Start of DATA FOR THIS TASK
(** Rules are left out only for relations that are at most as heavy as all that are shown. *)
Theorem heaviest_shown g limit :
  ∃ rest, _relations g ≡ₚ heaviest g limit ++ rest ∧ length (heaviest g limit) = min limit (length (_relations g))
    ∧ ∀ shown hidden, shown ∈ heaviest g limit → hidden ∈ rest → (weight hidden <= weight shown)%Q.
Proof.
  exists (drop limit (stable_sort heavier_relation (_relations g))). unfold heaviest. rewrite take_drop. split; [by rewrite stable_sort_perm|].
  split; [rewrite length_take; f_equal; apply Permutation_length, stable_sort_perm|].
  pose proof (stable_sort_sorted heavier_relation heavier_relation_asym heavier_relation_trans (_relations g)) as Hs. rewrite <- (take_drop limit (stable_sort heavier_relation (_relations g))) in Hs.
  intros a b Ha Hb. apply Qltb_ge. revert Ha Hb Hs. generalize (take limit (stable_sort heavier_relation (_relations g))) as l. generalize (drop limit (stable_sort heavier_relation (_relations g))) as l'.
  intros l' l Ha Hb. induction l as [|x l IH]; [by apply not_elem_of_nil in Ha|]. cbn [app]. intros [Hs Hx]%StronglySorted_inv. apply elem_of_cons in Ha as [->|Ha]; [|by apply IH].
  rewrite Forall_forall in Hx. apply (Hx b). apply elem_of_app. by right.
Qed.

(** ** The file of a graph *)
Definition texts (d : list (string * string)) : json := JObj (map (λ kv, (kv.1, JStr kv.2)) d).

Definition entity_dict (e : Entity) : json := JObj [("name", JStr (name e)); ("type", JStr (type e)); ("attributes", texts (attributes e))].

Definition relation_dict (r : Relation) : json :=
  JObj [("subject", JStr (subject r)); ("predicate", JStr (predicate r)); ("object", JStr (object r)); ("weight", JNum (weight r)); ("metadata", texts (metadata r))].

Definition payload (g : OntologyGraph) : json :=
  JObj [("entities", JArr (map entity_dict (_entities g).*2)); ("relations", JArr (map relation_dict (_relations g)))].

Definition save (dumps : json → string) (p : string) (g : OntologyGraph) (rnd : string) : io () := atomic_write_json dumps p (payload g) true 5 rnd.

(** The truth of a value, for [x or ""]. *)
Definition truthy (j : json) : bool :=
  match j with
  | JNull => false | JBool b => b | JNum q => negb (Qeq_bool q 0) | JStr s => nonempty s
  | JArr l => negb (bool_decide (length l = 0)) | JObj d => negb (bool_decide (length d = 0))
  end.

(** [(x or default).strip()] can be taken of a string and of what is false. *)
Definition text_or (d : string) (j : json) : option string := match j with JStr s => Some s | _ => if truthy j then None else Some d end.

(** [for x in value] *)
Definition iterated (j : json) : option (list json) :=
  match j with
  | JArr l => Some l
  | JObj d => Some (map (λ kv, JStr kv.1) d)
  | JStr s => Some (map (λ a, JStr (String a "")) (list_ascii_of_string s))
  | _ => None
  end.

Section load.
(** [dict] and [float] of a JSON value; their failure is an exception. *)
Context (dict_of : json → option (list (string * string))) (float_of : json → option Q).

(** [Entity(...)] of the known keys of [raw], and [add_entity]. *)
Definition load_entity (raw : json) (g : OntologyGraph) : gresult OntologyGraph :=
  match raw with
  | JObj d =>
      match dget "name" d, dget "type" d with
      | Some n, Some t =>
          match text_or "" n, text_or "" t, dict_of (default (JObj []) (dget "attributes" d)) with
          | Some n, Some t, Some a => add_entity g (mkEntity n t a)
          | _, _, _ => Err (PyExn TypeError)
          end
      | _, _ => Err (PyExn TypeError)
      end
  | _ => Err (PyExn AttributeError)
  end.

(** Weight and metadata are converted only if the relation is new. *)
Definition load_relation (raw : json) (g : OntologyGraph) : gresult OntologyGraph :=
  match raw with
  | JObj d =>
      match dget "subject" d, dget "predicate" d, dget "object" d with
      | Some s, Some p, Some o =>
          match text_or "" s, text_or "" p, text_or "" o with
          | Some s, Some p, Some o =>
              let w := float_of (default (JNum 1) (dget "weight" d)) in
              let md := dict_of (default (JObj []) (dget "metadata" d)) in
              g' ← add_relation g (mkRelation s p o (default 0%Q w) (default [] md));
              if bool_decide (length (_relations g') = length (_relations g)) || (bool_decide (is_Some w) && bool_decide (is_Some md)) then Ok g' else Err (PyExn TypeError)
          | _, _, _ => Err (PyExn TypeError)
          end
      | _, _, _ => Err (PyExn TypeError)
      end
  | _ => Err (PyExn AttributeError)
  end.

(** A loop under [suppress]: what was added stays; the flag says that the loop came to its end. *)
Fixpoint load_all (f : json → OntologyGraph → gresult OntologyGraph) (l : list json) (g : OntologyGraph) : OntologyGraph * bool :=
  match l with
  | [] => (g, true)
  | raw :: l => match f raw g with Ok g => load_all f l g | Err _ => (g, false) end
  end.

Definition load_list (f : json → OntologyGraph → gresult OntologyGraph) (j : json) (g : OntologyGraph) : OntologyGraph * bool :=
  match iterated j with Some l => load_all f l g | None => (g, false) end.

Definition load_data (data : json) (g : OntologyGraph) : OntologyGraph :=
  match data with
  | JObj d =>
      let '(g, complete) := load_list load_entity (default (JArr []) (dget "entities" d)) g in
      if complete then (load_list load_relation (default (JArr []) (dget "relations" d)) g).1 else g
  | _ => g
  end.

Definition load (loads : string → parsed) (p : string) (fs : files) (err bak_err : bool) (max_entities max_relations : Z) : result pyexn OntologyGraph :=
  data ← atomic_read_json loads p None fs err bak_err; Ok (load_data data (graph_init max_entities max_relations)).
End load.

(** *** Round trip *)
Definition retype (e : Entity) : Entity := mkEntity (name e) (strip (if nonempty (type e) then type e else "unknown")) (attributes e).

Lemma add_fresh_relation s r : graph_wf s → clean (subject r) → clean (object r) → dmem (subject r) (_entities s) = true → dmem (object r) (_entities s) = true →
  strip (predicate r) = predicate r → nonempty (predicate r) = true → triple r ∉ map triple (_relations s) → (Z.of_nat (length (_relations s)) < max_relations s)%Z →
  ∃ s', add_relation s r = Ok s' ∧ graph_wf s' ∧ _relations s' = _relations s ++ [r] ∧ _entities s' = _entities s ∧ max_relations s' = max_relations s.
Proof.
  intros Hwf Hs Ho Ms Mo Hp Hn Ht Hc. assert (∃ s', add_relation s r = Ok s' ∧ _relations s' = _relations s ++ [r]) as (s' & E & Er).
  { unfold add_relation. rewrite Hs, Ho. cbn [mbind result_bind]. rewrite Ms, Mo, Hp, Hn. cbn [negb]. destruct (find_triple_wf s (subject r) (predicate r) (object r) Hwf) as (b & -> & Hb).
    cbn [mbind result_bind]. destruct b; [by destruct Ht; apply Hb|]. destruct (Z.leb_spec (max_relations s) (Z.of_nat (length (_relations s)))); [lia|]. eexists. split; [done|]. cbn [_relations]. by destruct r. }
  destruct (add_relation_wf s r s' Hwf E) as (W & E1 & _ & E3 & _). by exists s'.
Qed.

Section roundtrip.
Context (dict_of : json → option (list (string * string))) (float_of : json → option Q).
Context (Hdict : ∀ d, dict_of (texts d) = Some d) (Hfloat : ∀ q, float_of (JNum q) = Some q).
End of DATA FOR THIS TASK
Start of DATA FOR THIS TASK
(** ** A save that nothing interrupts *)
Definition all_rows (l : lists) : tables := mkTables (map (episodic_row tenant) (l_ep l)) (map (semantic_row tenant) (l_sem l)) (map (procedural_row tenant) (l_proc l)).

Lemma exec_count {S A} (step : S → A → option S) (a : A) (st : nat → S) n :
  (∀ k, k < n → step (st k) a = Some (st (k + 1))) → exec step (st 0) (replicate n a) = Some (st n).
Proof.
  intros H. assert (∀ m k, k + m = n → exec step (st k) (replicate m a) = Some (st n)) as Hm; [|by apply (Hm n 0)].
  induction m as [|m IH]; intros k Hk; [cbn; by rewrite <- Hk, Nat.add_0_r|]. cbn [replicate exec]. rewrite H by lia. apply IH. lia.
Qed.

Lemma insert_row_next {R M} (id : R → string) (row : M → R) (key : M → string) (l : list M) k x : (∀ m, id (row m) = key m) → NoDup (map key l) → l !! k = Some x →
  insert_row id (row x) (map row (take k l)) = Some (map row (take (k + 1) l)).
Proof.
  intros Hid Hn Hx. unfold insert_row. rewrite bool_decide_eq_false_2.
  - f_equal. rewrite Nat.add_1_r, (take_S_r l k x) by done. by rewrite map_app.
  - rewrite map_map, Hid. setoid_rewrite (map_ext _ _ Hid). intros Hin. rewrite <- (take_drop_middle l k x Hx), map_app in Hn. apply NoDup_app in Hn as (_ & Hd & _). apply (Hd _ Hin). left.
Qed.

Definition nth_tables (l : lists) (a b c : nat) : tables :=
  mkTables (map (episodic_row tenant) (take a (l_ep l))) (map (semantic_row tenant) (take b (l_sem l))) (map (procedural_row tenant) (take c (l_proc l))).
End of DATA FOR THIS TASK
Start of DATA FOR THIS TASK
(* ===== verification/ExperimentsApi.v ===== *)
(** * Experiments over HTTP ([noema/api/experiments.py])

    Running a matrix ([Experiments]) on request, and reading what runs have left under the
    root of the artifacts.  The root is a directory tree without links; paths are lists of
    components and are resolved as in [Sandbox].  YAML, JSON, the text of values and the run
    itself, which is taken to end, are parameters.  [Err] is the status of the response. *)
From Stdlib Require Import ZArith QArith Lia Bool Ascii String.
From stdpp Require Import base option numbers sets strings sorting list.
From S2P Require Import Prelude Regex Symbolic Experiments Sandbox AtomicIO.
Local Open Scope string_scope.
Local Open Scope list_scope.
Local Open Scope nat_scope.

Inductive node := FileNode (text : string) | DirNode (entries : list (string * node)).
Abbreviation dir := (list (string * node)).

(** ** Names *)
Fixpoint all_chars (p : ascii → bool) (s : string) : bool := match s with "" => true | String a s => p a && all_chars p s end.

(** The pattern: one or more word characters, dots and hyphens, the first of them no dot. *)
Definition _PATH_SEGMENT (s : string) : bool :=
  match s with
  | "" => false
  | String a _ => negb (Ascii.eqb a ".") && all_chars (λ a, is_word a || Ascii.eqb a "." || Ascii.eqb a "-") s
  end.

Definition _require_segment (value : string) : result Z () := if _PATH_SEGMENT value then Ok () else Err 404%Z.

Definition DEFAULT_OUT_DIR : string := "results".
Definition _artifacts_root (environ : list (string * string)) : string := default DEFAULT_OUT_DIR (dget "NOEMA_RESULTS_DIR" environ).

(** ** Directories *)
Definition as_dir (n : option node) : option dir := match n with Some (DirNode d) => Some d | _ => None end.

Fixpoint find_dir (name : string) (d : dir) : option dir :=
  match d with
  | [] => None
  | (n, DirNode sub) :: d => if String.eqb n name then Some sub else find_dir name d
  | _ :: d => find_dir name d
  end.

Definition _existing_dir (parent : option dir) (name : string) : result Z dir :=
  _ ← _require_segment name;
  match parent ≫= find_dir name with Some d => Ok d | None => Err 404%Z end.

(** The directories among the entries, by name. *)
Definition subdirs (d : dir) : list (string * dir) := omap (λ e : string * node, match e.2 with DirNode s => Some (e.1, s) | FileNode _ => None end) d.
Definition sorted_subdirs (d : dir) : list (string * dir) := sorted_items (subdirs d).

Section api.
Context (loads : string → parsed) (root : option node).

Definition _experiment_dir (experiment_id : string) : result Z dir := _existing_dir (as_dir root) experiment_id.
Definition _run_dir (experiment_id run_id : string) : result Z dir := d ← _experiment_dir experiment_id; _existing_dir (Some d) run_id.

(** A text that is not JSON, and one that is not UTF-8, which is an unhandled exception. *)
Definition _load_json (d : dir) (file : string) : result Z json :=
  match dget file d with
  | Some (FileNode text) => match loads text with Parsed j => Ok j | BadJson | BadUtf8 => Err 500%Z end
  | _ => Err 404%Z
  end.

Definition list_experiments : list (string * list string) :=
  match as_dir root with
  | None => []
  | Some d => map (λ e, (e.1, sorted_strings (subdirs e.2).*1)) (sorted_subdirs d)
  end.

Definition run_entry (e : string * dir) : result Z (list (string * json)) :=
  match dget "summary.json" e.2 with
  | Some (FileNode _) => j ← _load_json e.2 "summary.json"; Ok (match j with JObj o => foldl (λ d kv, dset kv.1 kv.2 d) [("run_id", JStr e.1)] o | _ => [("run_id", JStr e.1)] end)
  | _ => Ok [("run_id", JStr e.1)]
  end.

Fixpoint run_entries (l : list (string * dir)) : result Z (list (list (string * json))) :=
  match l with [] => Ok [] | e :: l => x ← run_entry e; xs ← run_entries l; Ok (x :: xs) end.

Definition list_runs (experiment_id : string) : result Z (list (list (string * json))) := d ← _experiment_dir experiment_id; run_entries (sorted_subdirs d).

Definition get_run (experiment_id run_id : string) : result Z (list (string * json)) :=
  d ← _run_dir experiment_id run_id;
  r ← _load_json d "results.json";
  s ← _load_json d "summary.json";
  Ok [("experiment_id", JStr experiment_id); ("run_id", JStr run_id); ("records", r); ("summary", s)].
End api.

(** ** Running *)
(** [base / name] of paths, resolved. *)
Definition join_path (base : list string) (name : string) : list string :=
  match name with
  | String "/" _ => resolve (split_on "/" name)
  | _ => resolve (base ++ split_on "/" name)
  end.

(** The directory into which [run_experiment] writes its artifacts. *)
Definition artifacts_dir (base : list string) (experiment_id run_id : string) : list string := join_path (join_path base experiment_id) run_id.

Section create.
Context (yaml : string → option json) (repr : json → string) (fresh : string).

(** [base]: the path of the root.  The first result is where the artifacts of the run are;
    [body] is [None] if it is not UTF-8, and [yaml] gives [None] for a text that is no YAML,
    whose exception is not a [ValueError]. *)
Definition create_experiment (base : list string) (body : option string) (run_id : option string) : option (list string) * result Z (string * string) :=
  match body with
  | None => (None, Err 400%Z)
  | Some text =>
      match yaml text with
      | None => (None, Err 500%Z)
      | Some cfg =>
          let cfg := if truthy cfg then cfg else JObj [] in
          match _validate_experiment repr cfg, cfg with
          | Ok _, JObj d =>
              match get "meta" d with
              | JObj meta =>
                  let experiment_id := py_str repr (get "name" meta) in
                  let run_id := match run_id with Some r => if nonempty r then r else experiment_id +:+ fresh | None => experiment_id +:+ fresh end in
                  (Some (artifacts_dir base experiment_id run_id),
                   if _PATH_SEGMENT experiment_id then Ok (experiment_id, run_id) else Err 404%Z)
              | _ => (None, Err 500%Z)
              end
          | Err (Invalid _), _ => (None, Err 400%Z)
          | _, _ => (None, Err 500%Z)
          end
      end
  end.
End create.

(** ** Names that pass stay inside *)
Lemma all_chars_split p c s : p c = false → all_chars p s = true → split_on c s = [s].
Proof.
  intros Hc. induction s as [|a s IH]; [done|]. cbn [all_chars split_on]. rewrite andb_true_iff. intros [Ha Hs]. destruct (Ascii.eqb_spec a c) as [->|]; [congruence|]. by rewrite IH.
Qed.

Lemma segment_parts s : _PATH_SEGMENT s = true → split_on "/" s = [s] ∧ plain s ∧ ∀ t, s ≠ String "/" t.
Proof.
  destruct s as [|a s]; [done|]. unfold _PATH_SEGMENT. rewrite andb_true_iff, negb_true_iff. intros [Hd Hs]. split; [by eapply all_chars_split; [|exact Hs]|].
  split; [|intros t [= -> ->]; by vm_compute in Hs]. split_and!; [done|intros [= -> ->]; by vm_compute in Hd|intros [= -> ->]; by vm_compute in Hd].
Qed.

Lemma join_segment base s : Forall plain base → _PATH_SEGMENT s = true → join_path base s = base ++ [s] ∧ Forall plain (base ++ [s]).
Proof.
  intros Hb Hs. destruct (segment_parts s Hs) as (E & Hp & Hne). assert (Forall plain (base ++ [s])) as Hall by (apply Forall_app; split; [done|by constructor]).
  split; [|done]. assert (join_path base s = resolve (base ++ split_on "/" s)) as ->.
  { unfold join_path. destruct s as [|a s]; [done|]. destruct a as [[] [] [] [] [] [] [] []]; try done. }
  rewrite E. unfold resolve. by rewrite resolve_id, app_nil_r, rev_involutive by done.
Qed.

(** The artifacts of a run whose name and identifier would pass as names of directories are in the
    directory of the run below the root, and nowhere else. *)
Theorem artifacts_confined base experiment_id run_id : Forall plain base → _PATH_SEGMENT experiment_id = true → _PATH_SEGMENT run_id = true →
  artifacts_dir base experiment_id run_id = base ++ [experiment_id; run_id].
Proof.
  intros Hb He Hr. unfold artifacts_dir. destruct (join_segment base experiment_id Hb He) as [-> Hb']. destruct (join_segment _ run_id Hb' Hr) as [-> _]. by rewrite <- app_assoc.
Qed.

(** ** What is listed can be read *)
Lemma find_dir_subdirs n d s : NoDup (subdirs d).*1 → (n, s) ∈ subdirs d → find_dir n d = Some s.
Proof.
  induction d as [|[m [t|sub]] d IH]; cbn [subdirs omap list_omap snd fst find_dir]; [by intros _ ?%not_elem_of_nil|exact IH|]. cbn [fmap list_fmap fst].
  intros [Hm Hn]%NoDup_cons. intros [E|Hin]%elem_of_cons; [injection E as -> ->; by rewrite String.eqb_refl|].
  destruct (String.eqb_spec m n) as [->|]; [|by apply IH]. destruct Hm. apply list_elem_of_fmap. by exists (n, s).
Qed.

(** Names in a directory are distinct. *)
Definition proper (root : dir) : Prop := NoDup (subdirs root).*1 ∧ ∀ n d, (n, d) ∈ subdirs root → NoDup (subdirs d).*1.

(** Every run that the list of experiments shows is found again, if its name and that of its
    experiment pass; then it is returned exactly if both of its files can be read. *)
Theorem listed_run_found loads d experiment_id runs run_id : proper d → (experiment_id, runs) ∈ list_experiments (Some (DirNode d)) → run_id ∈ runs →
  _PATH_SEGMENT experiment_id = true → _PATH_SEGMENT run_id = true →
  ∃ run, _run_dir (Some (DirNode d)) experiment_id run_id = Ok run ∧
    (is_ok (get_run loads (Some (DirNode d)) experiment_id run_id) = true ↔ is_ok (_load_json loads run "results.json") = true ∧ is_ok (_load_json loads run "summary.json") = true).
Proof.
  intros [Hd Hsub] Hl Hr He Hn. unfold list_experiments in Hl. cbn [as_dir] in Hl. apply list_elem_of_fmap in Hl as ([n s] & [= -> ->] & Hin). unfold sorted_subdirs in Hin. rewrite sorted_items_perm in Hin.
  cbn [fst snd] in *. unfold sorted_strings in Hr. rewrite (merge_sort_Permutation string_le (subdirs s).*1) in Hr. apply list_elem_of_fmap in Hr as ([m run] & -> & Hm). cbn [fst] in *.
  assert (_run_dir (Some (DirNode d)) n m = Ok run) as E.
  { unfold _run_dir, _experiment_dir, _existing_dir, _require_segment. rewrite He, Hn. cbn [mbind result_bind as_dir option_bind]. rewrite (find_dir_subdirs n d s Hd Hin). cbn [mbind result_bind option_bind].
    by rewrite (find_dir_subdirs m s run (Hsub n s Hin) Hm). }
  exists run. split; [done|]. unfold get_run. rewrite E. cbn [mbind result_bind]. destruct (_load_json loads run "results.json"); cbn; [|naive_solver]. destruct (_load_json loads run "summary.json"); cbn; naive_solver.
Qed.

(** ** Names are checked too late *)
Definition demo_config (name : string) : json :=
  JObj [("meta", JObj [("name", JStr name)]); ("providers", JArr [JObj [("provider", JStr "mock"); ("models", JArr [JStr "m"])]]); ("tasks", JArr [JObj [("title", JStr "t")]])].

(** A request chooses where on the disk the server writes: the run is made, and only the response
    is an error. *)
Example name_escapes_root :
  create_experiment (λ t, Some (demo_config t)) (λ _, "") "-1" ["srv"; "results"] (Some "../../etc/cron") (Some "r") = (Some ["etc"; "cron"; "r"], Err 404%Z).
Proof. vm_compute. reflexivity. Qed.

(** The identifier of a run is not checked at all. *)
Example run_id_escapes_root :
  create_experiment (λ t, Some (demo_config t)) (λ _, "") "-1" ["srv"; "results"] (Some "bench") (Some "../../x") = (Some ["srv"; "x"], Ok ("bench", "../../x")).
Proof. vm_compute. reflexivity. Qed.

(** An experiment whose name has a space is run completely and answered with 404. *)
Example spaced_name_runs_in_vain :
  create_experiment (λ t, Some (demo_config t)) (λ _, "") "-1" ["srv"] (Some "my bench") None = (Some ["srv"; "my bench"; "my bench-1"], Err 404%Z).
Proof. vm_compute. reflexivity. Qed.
End of DATA FOR THIS TASK
## [WORK INSTRUCTION]
Retype the portion of the data above that starts on the line with "(** Rules are" and finishes on the line with "split; [rewrite length_take;", including both of those lines.

## [YOUR SOLUTION]
(** Rules are left out only for relations that are at most as heavy as all that are shown. *)
Theorem heaviest_shown g limit :
  ∃ rest, _relations g ≡ₚ heaviest g limit ++ rest ∧ length (heaviest g limit) = min limit (length (_relations g))
    ∧ ∀ shown hidden, shown ∈ heaviest g limit → hidden ∈ rest → (weight hidden <= weight shown)%Q.
Proof.
  exists (drop limit (stable_sort heavier_relation (_relations g))). unfold heaviest. rewrite take_drop. split; [by rewrite stable_sort_perm|].
  split; [rewrite length_take; f_equal; apply Permutation_length, stable_sort_perm|].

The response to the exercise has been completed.